Hutnik Robert, Chen Philip G, Mortensen Melissa M
Division of Otolaryngology-Head and Neck Surgery, Department of Surgery, Stony Brook Medicine, Stony Brook, New York.
Department of Otolaryngology, University of Texas Health Science Center at San Antonio, San Antonio, Texas.
J Clin Sleep Med. 2020 Apr 15;16(4):635-638. doi: 10.5664/jcsm.8290.
Obstructive sleep apnea (OSA) is commonly encountered in the pediatric population and has a large differential diagnosis. As clinicians, we must determine who needs to undergo flexible laryngoscopy to rule out potential obstructing lesions causing OSA. This report presents a 16-year-old female who presented with snoring, "asthma," dysphagia, and OSA. Flexible laryngoscopy and computed tomography revealed a neurofibroma of the aryepiglottic fold without associated neurofibromatosis type 1. The patient underwent microlaryngoscopy and the lesion was excised using cold steel and a carbon dioxide laser. At 6 months' follow-up, the patient was breathing without difficulty and had no evidence of recurrence. Solitary laryngeal neurofibromas are extremely rare, and this is the first case of an adolescent with OSA caused by a solitary supraglottic neurofibroma. A supraglottic mass needs to be considered in the differential diagnosis of patients with OSA who fail conservative treatment, even a diagnosis as rare as a solitary laryngeal neurofibroma.

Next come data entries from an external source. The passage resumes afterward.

(* ===== verification/Tags.v ===== *)
(** * Tags, scopes and invalidation markers

    Models [src/src/tags.rs]: validated tags, the collision-free scope
    identifier, the ordered text form of a marker revision, the bounded marker
    state with its conservative compaction, and the registry that publishes it
    to concurrent readers.

    A [str] is the [string] of its UTF-8 bytes, so [len] is [String.length]. *)
From Stdlib Require Import NArith Decimal DecimalString DecimalPos DecimalN.
From S2P Require Import Prelude Time Options.

(** ** Decimal text *)

(** [usize] and [u64] formatted by [{}]. *)
Definition decimal (n : N) : string := NilZero.string_of_uint (N.to_uint n).

Definition str_len (s : string) : N := N.of_nat (String.length s).

(** ** Tags *)

(** The UTF-8 encodings of the code points [char::is_whitespace] accepts, by
    length. *)
Definition ascii_white (a : N) : bool := ((9 <=? a) && (a <=? 13) || (a =? 32))%N.
Definition white2 (a b : N) : bool := ((a =? 194) && ((b =? 133) || (b =? 160)))%N.
Definition white3 (a b c : N) : bool :=
  ((a =? 225) && (b =? 154) && (c =? 128)
   || (a =? 226) && (b =? 128)
      && ((128 <=? c) && (c <=? 138) || (c =? 168) || (c =? 169) || (c =? 175))
   || (a =? 226) && (b =? 129) && (c =? 159)
   || (a =? 227) && (b =? 128) && (c =? 128))%N.

(** [s.trim().is_empty()]. *)
Fixpoint trims_empty (s : string) : bool :=
  match s with
  | EmptyString => true
  | String a r =>
      if ascii_white (Ascii.N_of_ascii a) then trims_empty r
      else match r with
      | EmptyString => false
      | String b r' =>
          if white2 (Ascii.N_of_ascii a) (Ascii.N_of_ascii b) then trims_empty r'
          else match r' with
          | EmptyString => false
          | String c r'' =>
              white3 (Ascii.N_of_ascii a) (Ascii.N_of_ascii b) (Ascii.N_of_ascii c)
              && trims_empty r''
          end
      end
  end.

阻塞性睡眠呼吸暂停(OSA)在儿科人群中很常见,且鉴别诊断范围广泛。作为临床医生,我们必须确定哪些患者需要接受纤维喉镜检查,以排除导致OSA的潜在阻塞性病变。本报告介绍了一名16岁女性,她出现打鼾、“哮喘”、吞咽困难和OSA症状。纤维喉镜检查和计算机断层扫描显示会厌襞神经纤维瘤,无相关的1型神经纤维瘤病。患者接受了显微喉镜检查,并使用冷钢和二氧化碳激光切除了病变。在6个月的随访中,患者呼吸顺畅,无复发迹象。孤立性喉神经纤维瘤极为罕见,这是首例由孤立性声门上神经纤维瘤导致OSA的青少年病例。对于保守治疗无效的OSA患者,即使诊断为像孤立性喉神经纤维瘤这样罕见的疾病,在鉴别诊断中也需要考虑声门上肿物。